Dutch Baseballers Are a Hit With Fans

If they connected as well with pitches, their national team could be a real winner

SEVERAL local girls sit behind the home team's dugout. Each has picked a player to dote upon, yelling encouragement whenever he does something well. Now if they could only pronounce the players' names.

''Let's go Jurriaan!'' ''Come on, Pepijn!'' stumble off the young ladies' lips. For now, the Dutch junior baseball team is better known for its good looks and tongue-twisting names than for its baseball-playing prowess.

Started as an off-season amusement for soccer players in Holland close to 100 years ago, baseball has struggled to gain an identity in a country dominated by soccer, tennis, and skating. Since the 1960s though, Dutch ballplayers have tried to show the baseball world they are no longer just a novelty.

The junior team helps this cause in a game against Cuba this night in a hard-fought 7-4 loss to one of the strongest teams in this year's World Junior Baseball Championship. As one of the top two sides in Europe, the Netherlands' team is a fixture at this annual invitational for 16- to 18-year-olds, last held in the US in 1983. This year, the eight-team, round-robin portion of the championships took place at six sites on Cape Cod. Holland did not qualify for the semifinals and finals, played in Boston's Fenway Park. (As expected, the US took the gold in a final against Taiwan last weekend.)

The Dutch finished the tournament at 1-6, beating archrival Italy in their final game, 7-2. For now, the Dutch look for little victories: the 5-4, 16-inning loss to Taiwan; the 3-0 loss to South Korea (the only team to beat the United States). But that is not the limit of their aspirations.

''They all have a dream,'' Netherlands Head Coach Bart Seidel says: ''To play in the majors.''

This may not be as fantastic as it sounds, despite the squad's 11-0 drubbing by the US in the opening game of the tournament.

Rikkert Faneyte, born in Amsterdam, now is playing with the San Francisco Giants' top minor-league (AAA) franchise, the Phoenix Firebirds, and played more than 30 games in the majors for the Giants this year.

''With the national team, I'd seen just about everything: Olympics, World Championships, European Championships.... I was 21, and it was time for something new,'' Faneyte says.

There are others: Robert Eenhoorn is a shortstop with the New York Yankees' AAA affiliate in Columbus, Ohio; Portland (Maine) Sea Dogs second-baseman Ralph Milliard made this year's AA all-star team; pitcher Win Remmerswaal threw 55 innings in two years (1979, '80) with the Boston Red Sox.

None of the players on the 1995 Dutch junior baseball team have signed professional contracts yet, though some are taking the right steps. Pitcher Jurriaan Lobbezoo, who was pulled from the game against Cuba with the score tied 2-2 in the eighth inning, will attend Indian River Community College in Fort Pierce, Fla., next year.

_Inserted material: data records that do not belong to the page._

Lemma run_reaches code0 constants0 program m regs st regs' :
  simulates code0 constants0 m regs ->
  abs_run code0 constants0 program regs = Some (st, regs') ->
  reaches code0 constants0 (run other_operands other_equal program) m st regs'.
Proof using Type.
  revert m regs. induction program as [|i rest IH]; intros m regs Hsim Habs; simpl in Habs.
  - injection Habs as <- <-. exists DIAMOND_VM_OK, m. split; [done|]. auto.
  - destruct (abs_step code0 constants0 i regs) as [[s1 regs1]|] eqn:E1; [|done].
    destruct (step_reaches other_operands other_equal code0 constants0 i m regs s1 regs1 Hsim E1)
      as (s & m1 & Erun & Hr & Hp).
    unfold reaches. cbn [run]. unfold vm_bind at 1. rewrite Erun.
    destruct (decide (s = DIAMOND_VM_OUT_OF_MEMORY)) as [->|Hne].
    + exists DIAMOND_VM_OUT_OF_MEMORY, m1. split; [done|]. split; [by left|].
      intros plenty HP Hh. destruct (Hp plenty HP Hh) as (<- & Hs & Hh').
      injection Habs as <- <-. auto.
    + destruct Hr as [|[-> Hs1]]; [done|]. destruct s1; try
        (injection Habs as <- <-; eexists _, m1; split; [done|]; split; [by right|];
         intros plenty HP Hh; destruct (Hp plenty HP Hh) as (_ & ? & ?); auto).
      destruct (IH m1 regs1 Hs1 Habs) as (s2 & m2 & E2 & Hr2 & Hp2).
      exists s2, m2. split; [done|]. split; [done|].
      intros plenty HP Hh. destruct (Hp plenty HP Hh) as (_ & _ & Hh'). by apply Hp2.
Qed.

Lemma abs_rel_unique v1 v2 x : abs_rel v1 x -> abs_rel v2 x -> v1 = v2.
Proof using Type.
  destruct x; simpl; [apply represents_unique|congruence].
Qed.

Lemma registers_unique l1 l2 regs :
  Forall2 abs_rel l1 regs -> Forall2 abs_rel l2 regs -> l1 = l2.
Proof using Type.
  intros H. revert l2. induction H as [|v x l1 regs Hv H IH]; intros l2 H2; inversion H2; subst.
  - done.
  - f_equal; [by eapply abs_rel_unique|by apply IH].
Qed.

(** C1: Any program of Int instructions computes on the interpreter what it
    computes on mathematical integers: every instruction terminates inside its
    buffers, stores the exact unbounded result (canonically represented), the
    boolean of the comparison, or stops with the error of the specification;
    the only other outcome is running out of memory, which does not happen with
    plenty of it.  Quickening may rewrite any of the sites meanwhile. *)
Theorem int_program_refines code0 constants0 program m regs st regs' :
  simulates code0 constants0 m regs ->
  abs_run code0 constants0 program regs = Some (st, regs') ->
  exists s m', run other_operands other_equal program m = Some (s, m') /\
    (s = DIAMOND_VM_OUT_OF_MEMORY \/ (s = st /\ simulates code0 constants0 m' regs')) /\
    (forall plenty, PlentyHeap S plenty -> plenty (heap m) ->
       s = st /\ simulates code0 constants0 m' regs' /\ plenty (heap m')).
Proof using Type. intros Hsim Habs. exact (run_reaches _ _ _ _ _ _ _ Hsim Habs). Qed.

(** C25: Quickening is invisible: two machines that start with the same registers,
    constants and program, whatever their quickening flags, thresholds, counters
    and already-rewritten sites, end with the same status and the very same
    register values, when memory suffices and the operands are Ints wherever
    the abstract run needs them. *)
Theorem quickening_invisible code0 constants0 program m1 m2 regs st regs' plenty :
  PlentyHeap S plenty -> plenty (heap m1) -> plenty (heap m2) ->
  simulates code0 constants0 m1 regs -> simulates code0 constants0 m2 regs ->
  abs_run code0 constants0 program regs = Some (st, regs') ->
  exists m1' m2',
    run other_operands other_equal program m1 = Some (st, m1') /\
    run other_operands other_equal program m2 = Some (st, m2') /\
    registers m1' = registers m2'.
Proof using Type.
  intros HP P1 P2 S1 S2 Habs.
  destruct (run_reaches _ _ _ _ _ _ _ S1 Habs) as (s1 & m1' & E1 & _ & H1).
  destruct (run_reaches _ _ _ _ _ _ _ S2 Habs) as (s2 & m2' & E2 & _ & H2).
  destruct (H1 plenty HP P1) as (-> & [R1 _ _] & _).
  destruct (H2 plenty HP P2) as (-> & [R2 _ _] & _).
  exists m1', m2'. split; [done|]. split; [done|]. by eapply registers_unique.
Qed.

The two-year college, which already has a Dutch shortstop, has made it to the junior-college World Series two of the last three years. Head Coach Mike Easom has never seen Lobbezoo play. He relies solely on reports from respected scouts.

''If they tell me a kid can play, I have no reservations about taking the kid,'' he says.

Pitcher and first-baseman Patrick Beljaards hopes to follow Lobbezoo's lead. Beljaards still has one more year of secondary school, but after that he plans to try out for the Dodgers.

One of the Dodgers' international scouts, Jim Stoeckel, says of Beljaards and others on the Dutch national team that the talent is there, it just needs refining.

''They're like a really good high school all-star team,'' Stoeckel says. ''They're limited by their climate - it's very difficult to work outdoors a lot - so they tend to develop pretty good pitchers. Defense comes naturally, but since it's hard to get outside and hit the baseball, aggressive offense is something you have to work at.''

Stoeckel, who was head coach of the Dutch national senior team from 1981-83 and 1988-90, says the top league in Holland, the semiprofessional Hooft Classe (Head Class), has played baseball for close to 100 years.

The sport originally began as a leisure sport for soccer players in the summer off-season. Youth leagues start at age six with ''peanut'' ball, and run through the junior level. If a player makes the national team, he is required to attend two practices each week throughout the year in Haarlem, no more than a two-hour drive from anywhere in the Maryland-sized country.

The program has given Lobbezoo his opportunity to play in the States, far from the bumpy, converted soccer fields of Holland. A member of the national team for five years, he still remembers the first baseball game he ever saw: A ''peanut'' game he attended at age six - with his girlfriend. Today he smiles sheepishly as he is crowded by American girls who have persuaded him to have his picture taken with them. Some things never change.